Monday, September 6, 2010

2010-09-06

  • DG quotes Edwards on the essential nature of external expression in worship. “Some bodily worship is necessary to give liberty to our own devotion; yea though in secret, so more when with others . . . 'Tis necessary that there should be something bodily and visible in the worship of a congregation; otherwise, there can be no communion at all. (From Miscellanies #101)”. The Importance of Using Your Body in Worship

  • Bring the Books points to the story of a woman recently attacked by another, who threw a cup of acid in her face, badly burning her.
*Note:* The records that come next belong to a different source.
(* ===== verification/Contexts.v ===== *)
(** * Contexts: the assembly that enters, leaves and switches the kernel

    kernel/src/trap.rs (interrupt stubs), process/syscall.rs (the entry of system calls),
    process/scheduler.rs ([switch_context]) and process/task.rs (the stack of a new task, its
    first entry into ring 3, the FPU image), as blocks of instructions of Machine.v.  The
    bodies they call are parameters: the handlers, [exit_to_user] and the dispatch of system
    calls, whose logic is in Interrupts.v, Scheduler.v and Syscalls.v.  Addresses of code and
    statics, which the linker chooses, are parameters as well. *)

From Stdlib Require Import ZArith Lia.
From stdpp Require Import base tactics gmap list numbers option.
From S2P Require Import Prelude Tasks Scheduler Interrupts Machine.

Open Scope rust_scope.

Definition KERNEL_CODE_SELECTOR_VALUE : Z := 0x08.
Definition KERNEL_DATA_SELECTOR_VALUE : Z := 0x10.
Definition USER_DATA_SELECTOR_VALUE : Z := Z.lor 0x18 3.
Definition USER_CODE_SELECTOR_VALUE : Z := Z.lor 0x20 3.
Definition RFLAGS_DEFAULT : Z := 0x202.

(** ** Trap frames and interrupt stubs (trap.rs) *)

Module TrapFrame.

(** The fields in the order of their addresses. *)
Record t : Type := mk {
  r15 : Z; r14 : Z; r13 : Z; r12 : Z; r11 : Z; r10 : Z; r9 : Z; r8 : Z;
  rdi : Z; rsi : Z; rbp : Z; rbx : Z; rdx : Z; rcx : Z; rax : Z;
  rip : Z; cs : Z; rflags : Z; rsp : Z; ss : Z;
}.

Definition words (f : t) : list Z :=
  [r15 f; r14 f; r13 f; r12 f; r11 f; r10 f; r9 f; r8 f; rdi f; rsi f; rbp f; rbx f; rdx f; rcx f; rax f;
   rip f; cs f; rflags f; rsp f; ss f].

Definition zeroed : t := mk 0 0 0 0 0 0 0 0 0 0 0 0 0 0 0 0 0 0 0 0.

Definition cs_offset : Z := 16 * 8.
Definition ss_offset : Z := 19 * 8.

End TrapFrame.

Definition TRAP_FRAME_SIZE : Z := 20 * 8.

Definition push_all_gprs : list Instr :=
  map Push [RAX; RCX; RDX; RBX; RBP; RSI; RDI; R8; R9; R10; R11; R12; R13; R14; R15].

Definition pop_all_gprs : list Instr :=
  map Pop [R15; R14; R13; R12; R11; R10; R9; R8; RDI; RSI; RBP; RBX; RDX; RCX; RAX].

(** [interrupt_return_path(frame)], the frame at the address in RDI. *)
Definition interrupt_return_path (exit_to_user : MachM unit) : MachM unit :=
  let! frame := get RDI in
  let! cs := load (frame + TrapFrame.cs_offset) in
  if negb (Z.land cs RPL_MASK =? RPL_USER) then sret tt
  else store (frame + TrapFrame.ss_offset) USER_DATA_SELECTOR_VALUE ;;; exit_to_user.

(** [interrupt_stub!] *)
Definition interrupt_stub (ra1 ra2 : Z) (handler return_path : MachM unit) : list Instr :=
  push_all_gprs ++
  [Mov RDI RSP; Call ra1 handler; Mov RDI RSP; Call ra2 return_path] ++
  pop_all_gprs ++ [Iretq].

(** ** System calls (process/syscall.rs) *)

Module SyscallRegs.

(** [SyscallFrame], the fields in the order of their addresses. *)
Record t : Type := mk {
  r15 : Z; r14 : Z; r13 : Z; r12 : Z; rbp : Z; rbx : Z;
  arg6 : Z; arg5 : Z; arg4 : Z; arg3 : Z; arg2 : Z; arg1 : Z; syscall_num : Z;
  rflags : Z; user_rip : Z; user_rsp : Z;
}.

Definition words (f : t) : list Z :=
  [r15 f; r14 f; r13 f; r12 f; rbp f; rbx f; arg6 f; arg5 f; arg4 f; arg3 f; arg2 f; arg1 f; syscall_num f;
   rflags f; user_rip f; user_rsp f].

(** The reference to a frame in memory. *)
Definition at_address (a : Z) : MachM t :=
  let! l := load_words a 16 in
  match l with
  | [x15; x14; x13; x12; xbp; xbx; x9; x8; x10; xdx; xsi; xdi; xax; xfl; xip; xsp] =>
      sret (mk x15 x14 x13 x12 xbp xbx x9 x8 x10 xdx xsi xdi xax xfl xip xsp)
  | _ => spanic
  end.

End SyscallRegs.

Definition PER_CORE_SYSCALL_DATA_SIZE : Z := 64.
Definition STACK_TOP_OFFSET : Z := 0.
Definition SYSCALL_USER_RSP_SCRATCH_OFFSET : Z := 8.

Definition syscall_slot (SYSCALL_DATA core_id : Z) : Z := SYSCALL_DATA + core_id * PER_CORE_SYSCALL_DATA_SIZE.

Definition set_syscall_stack_top (SYSCALL_DATA core_id stack_top : Z) : MachM unit :=
  store (syscall_slot SYSCALL_DATA core_id + STACK_TOP_OFFSET) stack_top.

Definition syscall_saves : list Reg :=
  [RCX; R11; RAX; RDI; RSI; RDX; R10; R8; R9; RBX; RBP; R12; R13; R14; R15].

Definition syscall_restores : list Reg :=
  [R15; R14; R13; R12; RBP; RBX; R9; R8; R10; RDX; RSI; RDI].

Definition syscall_handler (ra : Z) (handle_syscall : MachM unit) : list Instr :=
  [Swapgs; MovToGs SYSCALL_USER_RSP_SCRATCH_OFFSET RSP; MovFromGs RSP STACK_TOP_OFFSET;
   PushGs SYSCALL_USER_RSP_SCRATCH_OFFSET; Swapgs] ++
  map Push syscall_saves ++
  [Mov RDI RSP; Call ra handle_syscall; Cli] ++
  map Pop syscall_restores ++
  [AddImm RSP 8; Pop R11; Pop RCX; Pop RSP; Sysretq].

(** [handle_syscall_inner]: the frame is read, the call dispatched, the result returned in
    RAX.  [work] is the rest of the compiled function: it runs the call and [exit_to_user]. *)
Definition handle_syscall_inner (dispatch_syscall : SyscallRegs.t -> Z) (work : MachM unit) : MachM unit :=
  let! frame := get RDI in
  sassert (frame mod 16 =? 0) ;;;
  let! f := SyscallRegs.at_address frame in
  work ;;;
  put RAX (dispatch_syscall f).

(** [init_syscall]; the bit of EFER that turns [syscall] on is left out. *)
Definition STAR_VALUE : Z := Z.lor (Z.shiftl 0x10 48) (Z.shiftl 0x08 32).
Definition SFMASK : Z := Z.shiftl 1 9.

Definition init_syscall (SYSCALL_DATA core_id handler_address : Z) : MachM unit :=
  sassert (core_id <? MAX_CORES) ;;;
  change (wrmsr IA32_KERNEL_GS_BASE (syscall_slot SYSCALL_DATA core_id)) ;;;
  change (wrmsr IA32_STAR STAR_VALUE) ;;;
  change (wrmsr IA32_LSTAR handler_address) ;;;
  change (wrmsr IA32_FMASK SFMASK).

(** ** Switching (process/scheduler.rs) *)

Definition switch_saves : list Reg := [RBX; RBP; R12; R13; R14; R15].

(** [switch_context(save_rsp, load_rsp)], with its arguments in RDI and RSI. *)
Definition switch_context : list Instr :=
  map Push switch_saves ++ [MovToMem RDI RSP; Mov RSP RSI] ++ map Pop (rev switch_saves) ++ [Ret].

(** A call of it: the arguments, the return address, the block. *)
Definition call_switch (ra save_rsp load_rsp : Z) : MachM unit :=
  put RDI save_rsp ;;; put RSI load_rsp ;;; push_word ra ;;; exec switch_context.

(** [run_task] at the switch: the FPU image of the task, its page table, its stack. *)
Definition run_task_switch (ra scheduler_rsp fpu_state cr3 saved_rsp : Z) : MachM unit :=
  exec [FxRestore fpu_state] ;;;
  change (with_cr3 cr3) ;;;
  let! sp := load saved_rsp in
  call_switch ra scheduler_rsp sp.

(** [core_switch_executing_yielding] at the switch. *)
Definition yield_switch (ra scheduler_rsp fpu_state saved_rsp : Z) : MachM unit :=
  exec [FxSave fpu_state] ;;;
  let! sp := load scheduler_rsp in
  call_switch ra saved_rsp sp.

(** ** New tasks (process/task.rs) *)

Definition CALLEE_SAVED_REGISTER_COUNT : nat := 6.
Definition CALLEE_SAVED_SIZE : Z := Z.of_nat CALLEE_SAVED_REGISTER_COUNT * 8.
Definition RETURN_ADDRESS_SIZE : Z := 8.

(** The FPU image of a slot as words. *)
Definition fpu_words_new : list Z :=
  map (fun i => le_word (slice fpu_new (8 * i) 8)) (seq 0 FPU_WORDS).

(** [init_task_stack]: [task_first_entry] is the address of the block below. *)
Definition init_task_stack (task_first_entry stack_top saved_rsp_cell user_rip user_rsp : Z) : MachM unit :=
  sassert (stack_top mod 16 =? 0) ;;;
  let! trap_frame_addr := slift (usub stack_top TRAP_FRAME_SIZE) in
  let! return_address_slot := slift (usub trap_frame_addr RETURN_ADDRESS_SIZE) in
  let! saved_rsp := slift (usub return_address_slot CALLEE_SAVED_SIZE) in
  let frame := TrapFrame.mk 0 0 0 0 0 0 0 0 0 0 0 0 0 0 0
    user_rip USER_CODE_SELECTOR_VALUE RFLAGS_DEFAULT user_rsp USER_DATA_SELECTOR_VALUE in
  store_words trap_frame_addr (TrapFrame.words frame) ;;;
  store return_address_slot task_first_entry ;;;
  store_words saved_rsp (replicate CALLEE_SAVED_REGISTER_COUNT 0) ;;;
  store saved_rsp_cell saved_rsp.

(** [allocate_task_slot] gives the slot the FPU state of a reset. *)
Definition reset_fpu_state (fpu_state : Z) : MachM unit := store_words fpu_state fpu_words_new.

Definition task_first_entry_check (exit_if_kill_pending : MachM unit) : MachM unit :=
  let! frame := get RDI in
  sassert (frame mod 16 =? 0) ;;;
  let! cs := load (frame + TrapFrame.cs_offset) in
  sassert (cs =? USER_CODE_SELECTOR_VALUE) ;;;
  exit_if_kill_pending.

Definition task_first_entry (ra : Z) (check : MachM unit) : list Instr :=
  [Mov RDI RSP; Call ra check; MovImm RAX USER_DATA_SELECTOR_VALUE; LoadSegments RAX] ++
  pop_all_gprs ++ [Iretq].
She professes an unwavering faith in God, and it is glorifying to God when someone goes through something like this and blesses God rather than cursing him. However, a commentator on the news story says, “God was watching over you? I have never understood this line of thinking...Why didn't he just prevent you from being at wrong place at wrong time? Or better yet protect you as the bible says he will...if you are faithful!” i) Consider the arrogance of people who think they have such an intelligent angle on issues such as God and His existence, and yet they are unwilling to consider a more thoughtful position might possibly exist on the other sides of these debates. ii) It appears there is some ‘name it and claim it’ going on in the comment. iii) Why is it so horrid and incoherent for the victim to believe that her suffering was part of God’s plan, that God may have decreed it for His own glory and her joy? Thoughts on Acid Victim's Faith in God

  • Bring the Books posts a potent quote from Wilhelmus a'Brakel: “there are people who neither have knowledge, nor desire, nor do they meditate upon or have discussions about God, heaven, hell, the soul, the covenant, the Mediator, faith, or conversion. Their thoughts do not transcend this earth and do not penetrate beyond that which is visible; of invisible things they cannot speak a word. Is the soul immortal? Is there a heaven and a hell? This they will discover after their death; in the meantime they passively wait for where God will send them. They leave the matter to God, as it is not for them to search this out. They who have the privilege to go to heaven will then be well off; the others necessarily entertain a good hope about themselves. What fools you are!” The Self-Deceived Passive Pagan

  • Challies comments on the rather undignified conduct of a number of strikers outside a youth detention centre, in light of their ironic sign, “protect the dignity of labour.” See, dignified labor is labor done for the Lord. Giving an honest day’s work, whether it is as a a pastor, a homemaker, a laborer or a youth worker in a detention center is as dignified as one can be. Being a good employee and honoring God through your work—that is God’s recipe for dignity, success and joy. Citing Grudem: “Employer/employee relationships provide many opportunities for glorifying God… When the employer/employee arrangement is working properly, both parties benefit. This allows love for the other person to manifest itself. For example, let’s say that I have a job sewing shirts in someone else’s shop. I can honestly seek the good of my employer, and seek to sew as many shirts as possible for him along with attention to quality (compare 1 Tim. 6:2), and he can seek my good, because he will pay me at the end of the week for a job well done. As in every good business transaction, both parties end up better off then they were before.” Protect The Dignity of Labor!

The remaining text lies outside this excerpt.